Yesterday was stressful. It was a long day filled with road trips and swimming lessons and fighting over fake ice cream. The bedtime routine was especially hard last night as well. I have been handling bedtime for both kids by myself this week as my wife is away on business. It's been a little challenging, but we didn't have any major issues until last night.
Both kids had fallen asleep on the way home in the car. I brought R in first in his carseat and left him in the dining room sleeping. Then I brought K in, hoping to just transfer her to her bed like I do on many a night. For whatever reason she woke up, though I am not convinced she was entirely awake. She was crying, flailing, kicking, slapping herself and yelling something about corn. All of this is very unlike a sleepy K. I could not find any way to soothe her no matter how I tried, no matter how much I told her I was there and that she was OK.
In this midst of this half hour battle of trying to calm her down, she woke R up. Of course. Why wouldn't I be able to go to sleep at a decent hour in my own bed by myself? So he was sitting in the dining room by himself crying. Now the dilemma of, "Who needs me more?" Unfortunately, when I went to pick R up, this induced an even more severe reaction in K - I didn't think that was possible, but it did. The only resolution I could see was to bring R into K's bed with us until I could get either one of them to sleep. I was annoyed that they were both awake, I was annoyed that they were both crying, and I was annoyed that I couldn't just go to bed myself. It was an exhausting day and I was drained.

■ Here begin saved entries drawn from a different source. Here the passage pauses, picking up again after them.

(** [displacementImage || imageList[0] || ""] *)
Definition displacementImg (displacementImage : option string)
    (imageList : list string) : string :=
  or_string displacementImage
    (or_string (nth_error imageList 0) EmptyString).

(** [if (displacementImg) loader.load(displacementImg, ...)]: the URL
    requested for the displacement map, if any. *)
Definition displacementRequest (displacementImg : string) : option string :=
  if truthy (Some displacementImg) then Some displacementImg else None.

(** [startAutoPlay]: the period of the interval timer it sets, if it
    sets one. *)
Definition startAutoPlay (autoPlay : bool) (imageList : list string)
    (autoPlayMs : Q) : option Q :=
  if autoPlay && (1 <? List.length imageList)%nat
  then Some autoPlayMs
  else None.

End Slider2.

(** The second effect of [ThreeImageSlider2],
    [loadImagesForCurrentIndex]: the two texture loads are wrapped in
    promises, and [dispFactor] is reset once both are resolved.
    [resolved1] and [resolved2] tell which of [loadPromises] are
    resolved; neither promise has a reject path. *)
Module Reload2.

Record state : Type := mkState {
  loaded : Loader2.uniforms;
  dispFactor : Q;
  resolved1 : bool;
  resolved2 : bool
}.

(** The state in which a run of the effect starts. *)
Definition start (u : Loader2.uniforms) (dispFactor : Q) : state :=
  mkState u dispFactor false false.

Section Effect.

Variables (net : network) (imageList : list string) (width height : Q).

(** [None] stands for the early [return] on an empty list. *)
Definition loadImagesForCurrentIndex (currentIndex : nat) : option request :=
  if (List.length imageList =? 0)%nat then None
  else
    let currentImg := nth currentIndex imageList EmptyString in
    let nextImg :=
      nth ((currentIndex + 1) mod List.length imageList)%nat imageList
        EmptyString in
    Some (AspectRatios currentImg nextImg).

(** [Promise.all(loadPromises).then(() => { dispFactor = 0 })]: the
    callback runs when the last of the two promises is resolved. *)
Definition whenAllLoaded (st : state) : state :=
  if resolved1 st && resolved2 st
  then mkState (loaded st) 0 (resolved1 st) (resolved2 st)
  else st.

Definition afterAspectRatios (currentImg nextImg : string) (st : state)
    : state * list request :=
  let aspectRatio1 := getImageAspectRatio net currentImg in
  let aspectRatio2 := getImageAspectRatio net nextImg in
  let containerAspectRatio := width / height in
  let fitParams1 :=
    Fitter.calculateFitParams aspectRatio1 containerAspectRatio in
  let fitParams2 :=
    Fitter.calculateFitParams aspectRatio2 containerAspectRatio in
  let u := loaded st in
  (mkState
     (Loader2.mkUniforms (Loader2.texture1 u) (Loader2.texture2 u)
        aspectRatio1 aspectRatio2
        (Fitter.scaleX fitParams1, Fitter.scaleY fitParams1)
        (Fitter.scaleX fitParams2, Fitter.scaleY fitParams2)
        (Fitter.offsetX fitParams1, Fitter.offsetY fitParams1)
        (Fitter.offsetX fitParams2, Fitter.offsetY fitParams2))
     (dispFactor st) (resolved1 st) (resolved2 st),
   [Texture1 currentImg nextImg; Texture2 nextImg]).

Definition afterTexture1 (currentImg : string) (st : state)
    : state * list request :=
  match textureLoad net currentImg with
  | Some tx1 =>
      let u := loaded st in
      (whenAllLoaded
         (mkState
            (Loader2.mkUniforms (Some (Loader2.linear tx1))
               (Loader2.texture2 u)
               (Loader2.imageAspectRatio1 u) (Loader2.imageAspectRatio2 u)
               (Loader2.imageScale1 u) (Loader2.imageScale2 u)
               (Loader2.imageOffset1 u) (Loader2.imageOffset2 u))
            (dispFactor st) true (resolved2 st)),
       [])
  | None => (st, [])
  end.

Definition afterTexture2 (nextImg : string) (st : state)
    : state * list request :=
  match textureLoad net nextImg with
  | Some tx2 =>
      let u := loaded st in
      (whenAllLoaded
         (mkState
            (Loader2.mkUniforms (Loader2.texture1 u)
               (Some (Loader2.linear tx2))
               (Loader2.imageAspectRatio1 u) (Loader2.imageAspectRatio2 u)
               (Loader2.imageScale1 u) (Loader2.imageScale2 u)
               (Loader2.imageOffset1 u) (Loader2.imageOffset2 u))
            (dispFactor st) (resolved1 st) true),
       [])
  | None => (st, [])
  end.

Definition continue (r : request) (st : state) : state * list request :=
  match r with
  | AspectRatios currentImg nextImg => afterAspectRatios currentImg nextImg st
  | Texture1 currentImg _ => afterTexture1 currentImg st
  | Texture2 nextImg => afterTexture2 nextImg st
  end.

End Effect.

End Reload2.

(** A [THREE.Vector2] uniform as the shader receives it. *)
Definition upload (v : Q * Q) : GLSL.vec2 :=
  GLSL.mkVec2 (Q2R (fst v)) (Q2R (snd v)).

(** ** The easing functions of the noise-warp shader

    Declared in the fragment shader of [ThreeImageSlider3] next to
    [easeInOutSine]. *)
Module Easing.

Local Open Scope R_scope.

(** [pow(x, y)].  GLSL leaves it undefined for [x < 0], and for [x = 0]
    with [y <= 0]: what this definition returns there means nothing. *)
Definition pow (x y : R) : R :=
  if Req_dec_T x 0 then 0 else Rpower x y.

Definition easeInOutQuad (t : R) : R :=
  if Rlt_dec t 0.5
  then 2.0 * t * t
  else 1.0 - pow (-2.0 * t + 2.0) 2.0 / 2.0.

Definition easeInOutCubic (t : R) : R :=
  if Rlt_dec t 0.5
  then 4.0 * t * t * t
  else 1.0 - pow (-2.0 * t + 2.0) 3.0 / 2.0.

Definition easeInOutQuart (t : R) : R :=
  if Rlt_dec t 0.5
  then 8.0 * t * t * t * t
  else 1.0 - pow (-2.0 * t + 2.0) 4.0 / 2.0.

Definition easeInOutQuint (t : R) : R :=
  if Rlt_dec t 0.5
  then 16.0 * t * t * t * t * t
  else 1.0 - pow (-2.0 * t + 2.0) 5.0 / 2.0.

Definition easeInOutExpo (t : R) : R :=
  if Req_dec_T t 0.0 then 0.0
  else if Req_dec_T t 1.0 then 1.0
  else if Rlt_dec t 0.5
  then pow 2.0 (20.0 * t - 10.0) / 2.0
  else (2.0 - pow 2.0 (-20.0 * t + 10.0)) / 2.0.

(** The four polynomial easings. *)
Definition polynomial : list (R -> R) :=
  [easeInOutQuad; easeInOutCubic; easeInOutQuart; easeInOutQuint].

End Easing.

(** The uniforms of the crossfade shader that a set of noise-warp
    uniforms contains. *)
Definition crossfade_part (u : NoiseShader.uniforms)
    : CrossfadeShader.uniforms :=
  CrossfadeShader.mkUniforms
    (NoiseShader.uTex1 u) (NoiseShader.uTex2 u) (NoiseShader.uProgress u)
    (NoiseShader.uImageScale1 u) (NoiseShader.uImageScale2 u)
    (NoiseShader.uImageOffset1 u) (NoiseShader.uImageOffset2 u).

(** The image URLs that a request names are all taken from [images]. *)
Definition names_listed (images : list string) (r : request) : Prop :=
  match r with
  | AspectRatios current next => In current images /\ In next images
  | Texture1 current next => In current images /\ In next images
  | Texture2 next => In next images
  end.

(** A texture slot is empty or shows one of [images]. *)
Definition shows_listed (images : list string) (tx : option texture) : Prop :=
  match tx with
  | Some t => In (image t) images
  | None => True
  end.

(** * Part II: properties of the embedding *)

(** Linear arithmetic over the rationals, for the TypeScript side. *)
Import Lqa.

(** ** Small facts about rational division *)

Lemma Qdiv_pos (a c : Q) : 0 < a -> 0 < c -> 0 < a / c.
Proof.
  intros Ha Hc. apply Qlt_shift_div_l; [exact Hc | lra].
Qed.

Lemma Qdiv_lt_1 (a c : Q) : 0 < c -> a < c -> a / c < 1.
Proof.
  intros Hc Hac. apply Qlt_shift_div_r; [exact Hc | lra].
Qed.

Lemma Qdiv_le_1 (a c : Q) : 0 < c -> a <= c -> a / c <= 1.
Proof.
  intros Hc Hac. apply Qle_shift_div_r; [exact Hc | lra].
Qed.

Lemma Qdiv_ge_1 (a c : Q) : 0 < c -> c <= a -> 1 <= a / c.
Proof.
  intros Hc Hac. apply Qle_shift_div_l; [exact Hc | lra].
Qed.

Lemma Qdiv_eq_1_inv (a c : Q) : 0 < c -> a / c == 1 -> a == c.
Proof.
  intros Hc H.
  assert (E : a == (a / c) * c) by (field; lra).
  rewrite E, H. ring.
Qed.

Lemma Qdiv_same (a : Q) : 0 < a -> a / a == 1.
Proof. intros Ha. field. lra. Qed.

Lemma Qdiv_le_compat_r (a b c : Q) : 0 < c -> a <= b -> a / c <= b / c.
Proof.
  intros Hc Hab. unfold Qdiv.
  apply Qmult_le_compat_r; [exact Hab |].
  apply Qlt_le_weak, Qinv_lt_0_compat, Hc.
Qed.

(** ** Facts about the aspect fitter *)

Lemma gt_bool_true (a b : Q) : Fitter.gt_bool a b = true <-> b < a.
Proof.
  unfold Fitter.gt_bool. rewrite negb_true_iff.
  split; intros H.
  - apply Qnot_le_lt. intros Hle.
    apply Qle_bool_iff in Hle. congruence.
  - destruct (Qle_bool a b) eqn:E; [| reflexivity].
    apply Qle_bool_iff in E. lra.
Qed.

Lemma gt_bool_false (a b : Q) : Fitter.gt_bool a b = false <-> a <= b.
Proof.
  unfold Fitter.gt_bool. rewrite negb_false_iff. apply Qle_bool_iff.
Qed.

Example fit_wide_image :
  Fitter.calculateFitParams (2 # 1) (16 # 9)
  = Fitter.mkFitParams ((16 # 9) / (2 # 1)) 1 0 0.
Proof. reflexivity. Qed.

Example fit_tall_image :
  Fitter.calculateFitParams (3 # 4) (16 # 9)
  = Fitter.mkFitParams 1 ((3 # 4) / (16 # 9)) 0 0.
Proof. reflexivity. Qed.

Lemma fit_wider (a c : Q) :
  c < a ->
  Fitter.calculateFitParams a c = Fitter.mkFitParams (c / a) 1 0 0.
Proof.
  intros H. unfold Fitter.calculateFitParams.
  apply gt_bool_true in H. rewrite H. reflexivity.
Qed.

I don't know who started to fade first; it seems like it happened simultaneously. I was laying on my back, K sleeping on her stomach yet wrapped around my left side, and R had been nursing on my right side but found his way up to cuddle in the crook of my neck.
As horrible as the night had been, this was one of the most wonderful moments I have had with them together. Lullabys were faint in the background; twitches indicative of deepening sleep alternating from one side to the other; the airy shudder of breath, the last signs of a sob in each ear...Any trace of aggravation or annoyance I had earlier was completely gone. What was I annoyed at anyway? That they needed me? That they wanted so much for me to pick them up and to love them? That they needed me to soothe them? Those are not reasons to be annoyed, those are things to cherish - they will only be this way for such a short amount of time, and I know it. I remember actively remembering my last few naps with K before R was born. Now it seems so long ago but I remember it like it was yesterday because I knew I had to hang on to it.
I could feel myself starting to drift off and fought it just so that I could savor this moment, this secret nighttime solace where I lay sandwiched between my two children who cling to me for comfort because they love me. Their sweet smell enveloping me, their hair tickling my face and neck, their little hands grabbing my arms as they twitch even further into sleep, their slowing breath on my neck relaxing me to sleep myself. This is what love feels like. It is the most amazing feeling in the world.